TASK GOAL: Write out the data below exactly, from its first line to the line containing "Inductive bptr := AtOne", that line included.

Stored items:

(* ===== verification/Hmap.v ===== *)
(** * [lwip/src/core/hmap.c] and [include/mlib/hmap.h]: the hash tables

    A table has an array of [mask + 1] chains; a table of one chain uses the
    field [one] of its own struct, so a table knows its address. The nodes
    are embedded in the clients' objects and kept by address. [malloc] is the
    parameter [malloc_ok], which says whether a request succeeds; [xmalloc]
    ends the process when it does not. *)

From S2P Require Import Prelude.

Record hnode := HNode { hash : Z; hnext : option Z }.
(** [&map->one] of the table at an address, or an array of its own. *)
Inductive bptr := AtOne (owner : Z) | AtHeap (l : list (option Z)).
Record hmap := Hmap { buckets : bptr; one : option Z; mask : Z; n : Z }.
Notation hnodes := (gmap Z hnode).

Definition SIZE_MAX : Z := 2 ^ 64 - 1.
(** The local variable of [resize]; other objects have non-negative addresses. *)
Definition TMP : Z := -1.

Definition get_bucket (self : Z) (m : hmap) (i : Z) : outcome (option Z) :=
  match buckets m with
  | AtOne o => if (o =? self) && (i =? 0) then Ret (one m) else Undef
  | AtHeap l => deref (l !! Z.to_nat i)
  end.
Definition set_bucket (self : Z) (m : hmap) (i : Z) (v : option Z) : outcome hmap :=
  match buckets m with
  | AtOne o => if (o =? self) && (i =? 0) then Ret (Hmap (buckets m) v (mask m) (n m)) else Undef
  | AtHeap l => _ ← deref (l !! Z.to_nat i);
      Ret (Hmap (AtHeap (<[Z.to_nat i := v]> l)) (one m) (mask m) (n m))
  end.
Definition set_n (m : hmap) (v : Z) : hmap := Hmap (buckets m) (one m) (mask m) v.
Definition get_node (N : hnodes) (a : Z) : outcome hnode := deref (N !! a).

(** ** Operations *)

Definition hmap_init (self : Z) : hmap := Hmap (AtOne self) None 0 0.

RESPONSE TO THE TASK:
(* ===== verification/Hmap.v ===== *)
(** * [lwip/src/core/hmap.c] and [include/mlib/hmap.h]: the hash tables

    A table has an array of [mask + 1] chains; a table of one chain uses the
    field [one] of its own struct, so a table knows its address. The nodes
    are embedded in the clients' objects and kept by address. [malloc] is the
    parameter [malloc_ok], which says whether a request succeeds; [xmalloc]
    ends the process when it does not. *)

From S2P Require Import Prelude.

Record hnode := HNode { hash : Z; hnext : option Z }.
(** [&map->one] of the table at an address, or an array of its own. *)
Inductive bptr := AtOne (owner : Z) | AtHeap (l : list (option Z)).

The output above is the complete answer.